_What the exercise asks:_ Please restate, word for word, the lines below that begin at the one with "assert (Hb : list_bytes" and end at the one with "assert (Hnn' : 0". Leave out all other lines.

● ● ●

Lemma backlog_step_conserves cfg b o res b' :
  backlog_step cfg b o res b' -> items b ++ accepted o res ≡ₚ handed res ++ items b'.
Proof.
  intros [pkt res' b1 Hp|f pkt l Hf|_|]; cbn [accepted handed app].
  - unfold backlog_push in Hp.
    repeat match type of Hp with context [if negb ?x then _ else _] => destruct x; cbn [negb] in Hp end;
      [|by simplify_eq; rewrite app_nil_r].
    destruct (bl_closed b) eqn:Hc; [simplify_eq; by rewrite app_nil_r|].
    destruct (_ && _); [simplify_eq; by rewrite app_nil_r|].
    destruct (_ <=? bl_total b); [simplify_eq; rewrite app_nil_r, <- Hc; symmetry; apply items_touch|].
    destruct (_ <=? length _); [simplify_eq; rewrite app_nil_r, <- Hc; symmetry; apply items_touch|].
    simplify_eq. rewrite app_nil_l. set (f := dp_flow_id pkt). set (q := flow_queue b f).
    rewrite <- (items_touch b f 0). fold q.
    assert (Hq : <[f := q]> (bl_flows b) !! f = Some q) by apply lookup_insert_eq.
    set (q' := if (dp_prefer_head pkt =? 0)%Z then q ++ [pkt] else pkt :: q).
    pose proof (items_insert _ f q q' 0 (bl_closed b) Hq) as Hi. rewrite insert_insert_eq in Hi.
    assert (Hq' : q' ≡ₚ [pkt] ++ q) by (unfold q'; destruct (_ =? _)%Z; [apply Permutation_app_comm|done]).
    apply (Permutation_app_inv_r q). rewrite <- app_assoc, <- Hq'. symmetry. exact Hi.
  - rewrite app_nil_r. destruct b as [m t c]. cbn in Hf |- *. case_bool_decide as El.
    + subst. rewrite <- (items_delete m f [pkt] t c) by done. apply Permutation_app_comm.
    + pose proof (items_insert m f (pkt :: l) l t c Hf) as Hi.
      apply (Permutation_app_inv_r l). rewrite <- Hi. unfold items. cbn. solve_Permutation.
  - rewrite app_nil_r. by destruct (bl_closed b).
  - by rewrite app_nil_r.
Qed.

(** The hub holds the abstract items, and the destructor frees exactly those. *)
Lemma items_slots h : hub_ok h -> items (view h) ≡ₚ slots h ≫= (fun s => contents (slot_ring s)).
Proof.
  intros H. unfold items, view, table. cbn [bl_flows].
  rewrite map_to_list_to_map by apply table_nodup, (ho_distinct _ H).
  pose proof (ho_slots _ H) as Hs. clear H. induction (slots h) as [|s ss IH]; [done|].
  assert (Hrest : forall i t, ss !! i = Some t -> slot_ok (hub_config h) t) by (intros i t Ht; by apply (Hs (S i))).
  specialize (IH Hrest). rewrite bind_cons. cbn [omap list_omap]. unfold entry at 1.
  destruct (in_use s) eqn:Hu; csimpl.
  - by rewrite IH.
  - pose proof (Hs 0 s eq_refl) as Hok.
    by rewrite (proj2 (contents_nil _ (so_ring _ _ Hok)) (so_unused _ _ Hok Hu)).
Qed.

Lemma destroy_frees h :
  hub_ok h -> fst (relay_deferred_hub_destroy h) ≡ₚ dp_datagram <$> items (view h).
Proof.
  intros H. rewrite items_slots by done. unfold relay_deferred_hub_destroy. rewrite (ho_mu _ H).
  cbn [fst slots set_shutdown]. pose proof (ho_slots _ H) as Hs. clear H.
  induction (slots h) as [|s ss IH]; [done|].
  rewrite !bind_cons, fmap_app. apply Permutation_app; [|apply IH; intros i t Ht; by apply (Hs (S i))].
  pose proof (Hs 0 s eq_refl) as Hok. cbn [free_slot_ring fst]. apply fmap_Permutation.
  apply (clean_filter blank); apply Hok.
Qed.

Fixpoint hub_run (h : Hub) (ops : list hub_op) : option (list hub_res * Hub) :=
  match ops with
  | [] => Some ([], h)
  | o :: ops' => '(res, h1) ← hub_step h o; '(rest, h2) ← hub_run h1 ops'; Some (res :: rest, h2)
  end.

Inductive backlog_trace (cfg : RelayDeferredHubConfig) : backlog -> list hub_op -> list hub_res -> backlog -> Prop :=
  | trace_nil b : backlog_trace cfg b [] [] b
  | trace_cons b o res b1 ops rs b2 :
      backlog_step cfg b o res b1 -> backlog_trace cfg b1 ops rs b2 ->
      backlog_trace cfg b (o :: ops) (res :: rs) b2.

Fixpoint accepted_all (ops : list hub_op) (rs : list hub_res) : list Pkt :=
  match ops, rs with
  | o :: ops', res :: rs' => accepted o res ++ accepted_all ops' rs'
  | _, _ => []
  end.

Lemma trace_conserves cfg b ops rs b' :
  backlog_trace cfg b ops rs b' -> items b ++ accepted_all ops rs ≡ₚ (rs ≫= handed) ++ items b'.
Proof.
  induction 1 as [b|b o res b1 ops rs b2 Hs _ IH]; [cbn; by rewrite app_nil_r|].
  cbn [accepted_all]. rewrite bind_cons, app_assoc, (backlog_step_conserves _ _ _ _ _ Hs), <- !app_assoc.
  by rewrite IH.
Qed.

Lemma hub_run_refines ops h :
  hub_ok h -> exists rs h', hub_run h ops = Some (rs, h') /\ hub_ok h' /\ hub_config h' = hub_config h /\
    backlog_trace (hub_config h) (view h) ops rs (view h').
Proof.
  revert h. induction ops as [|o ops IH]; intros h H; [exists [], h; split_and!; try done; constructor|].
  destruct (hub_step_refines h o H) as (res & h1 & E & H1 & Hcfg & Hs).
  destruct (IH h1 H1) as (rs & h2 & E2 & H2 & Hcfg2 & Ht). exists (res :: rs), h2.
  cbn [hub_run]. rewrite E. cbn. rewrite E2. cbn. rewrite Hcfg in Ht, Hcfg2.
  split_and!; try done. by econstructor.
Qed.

● ● ●

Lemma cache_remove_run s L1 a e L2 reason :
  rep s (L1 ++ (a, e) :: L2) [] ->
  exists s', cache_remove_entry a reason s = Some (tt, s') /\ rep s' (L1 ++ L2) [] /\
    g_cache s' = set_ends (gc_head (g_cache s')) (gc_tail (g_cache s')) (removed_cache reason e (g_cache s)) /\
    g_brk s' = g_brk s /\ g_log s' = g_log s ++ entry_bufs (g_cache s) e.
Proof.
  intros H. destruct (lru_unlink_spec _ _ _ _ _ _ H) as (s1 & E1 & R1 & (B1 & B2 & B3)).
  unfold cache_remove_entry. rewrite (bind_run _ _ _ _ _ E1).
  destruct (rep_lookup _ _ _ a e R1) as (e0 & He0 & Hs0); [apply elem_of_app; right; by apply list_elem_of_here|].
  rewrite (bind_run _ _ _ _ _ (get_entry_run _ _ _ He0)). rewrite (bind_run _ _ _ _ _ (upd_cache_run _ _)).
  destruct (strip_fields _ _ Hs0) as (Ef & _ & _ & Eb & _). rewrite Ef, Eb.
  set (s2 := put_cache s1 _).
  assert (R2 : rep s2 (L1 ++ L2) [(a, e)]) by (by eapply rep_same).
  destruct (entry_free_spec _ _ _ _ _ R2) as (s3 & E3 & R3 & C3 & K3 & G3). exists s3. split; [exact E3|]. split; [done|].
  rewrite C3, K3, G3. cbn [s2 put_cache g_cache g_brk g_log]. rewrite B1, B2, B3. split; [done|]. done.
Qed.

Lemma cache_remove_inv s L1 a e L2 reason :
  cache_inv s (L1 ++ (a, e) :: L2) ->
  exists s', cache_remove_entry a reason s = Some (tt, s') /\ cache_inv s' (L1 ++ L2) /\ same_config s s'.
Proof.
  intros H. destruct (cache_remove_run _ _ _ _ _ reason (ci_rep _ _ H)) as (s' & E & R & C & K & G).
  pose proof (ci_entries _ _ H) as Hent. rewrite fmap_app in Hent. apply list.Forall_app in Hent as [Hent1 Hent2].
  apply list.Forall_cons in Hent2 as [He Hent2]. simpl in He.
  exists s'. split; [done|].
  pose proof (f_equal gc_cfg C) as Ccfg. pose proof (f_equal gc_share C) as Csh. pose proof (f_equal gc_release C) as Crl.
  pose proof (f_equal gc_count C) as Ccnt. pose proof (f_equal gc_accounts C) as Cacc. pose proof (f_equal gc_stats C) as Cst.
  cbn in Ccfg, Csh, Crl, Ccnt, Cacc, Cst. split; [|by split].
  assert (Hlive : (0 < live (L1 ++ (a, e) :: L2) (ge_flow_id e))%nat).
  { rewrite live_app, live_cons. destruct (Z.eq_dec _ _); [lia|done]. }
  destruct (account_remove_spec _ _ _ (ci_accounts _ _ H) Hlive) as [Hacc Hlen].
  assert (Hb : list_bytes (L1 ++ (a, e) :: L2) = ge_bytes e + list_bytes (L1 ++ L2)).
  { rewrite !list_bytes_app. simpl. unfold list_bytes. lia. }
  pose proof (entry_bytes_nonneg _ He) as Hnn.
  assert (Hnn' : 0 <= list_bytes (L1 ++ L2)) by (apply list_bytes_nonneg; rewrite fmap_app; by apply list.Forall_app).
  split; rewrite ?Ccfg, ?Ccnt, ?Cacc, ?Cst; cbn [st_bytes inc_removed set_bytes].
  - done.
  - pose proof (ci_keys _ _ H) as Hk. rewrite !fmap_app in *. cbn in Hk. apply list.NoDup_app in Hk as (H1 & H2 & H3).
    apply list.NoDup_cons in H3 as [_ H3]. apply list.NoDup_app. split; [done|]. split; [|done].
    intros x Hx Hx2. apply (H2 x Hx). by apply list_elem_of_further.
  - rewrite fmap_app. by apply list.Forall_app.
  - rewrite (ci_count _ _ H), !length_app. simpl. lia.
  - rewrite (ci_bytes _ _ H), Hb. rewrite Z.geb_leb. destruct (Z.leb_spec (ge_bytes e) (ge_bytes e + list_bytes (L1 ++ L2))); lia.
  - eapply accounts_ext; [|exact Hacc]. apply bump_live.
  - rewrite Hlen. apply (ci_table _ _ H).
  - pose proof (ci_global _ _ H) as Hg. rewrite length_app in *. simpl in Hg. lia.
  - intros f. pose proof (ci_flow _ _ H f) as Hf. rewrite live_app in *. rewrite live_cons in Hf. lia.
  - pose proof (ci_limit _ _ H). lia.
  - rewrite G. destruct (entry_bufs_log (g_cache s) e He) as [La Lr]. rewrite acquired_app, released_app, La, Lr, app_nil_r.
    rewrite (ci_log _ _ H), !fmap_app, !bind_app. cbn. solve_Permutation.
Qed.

● ● ●

_Written response:_
  assert (Hb : list_bytes (L1 ++ (a, e) :: L2) = ge_bytes e + list_bytes (L1 ++ L2)).
  { rewrite !list_bytes_app. simpl. unfold list_bytes. lia. }
  pose proof (entry_bytes_nonneg _ He) as Hnn.
  assert (Hnn' : 0 <= list_bytes (L1 ++ L2)) by (apply list_bytes_nonneg; rewrite fmap_app; by apply list.Forall_app).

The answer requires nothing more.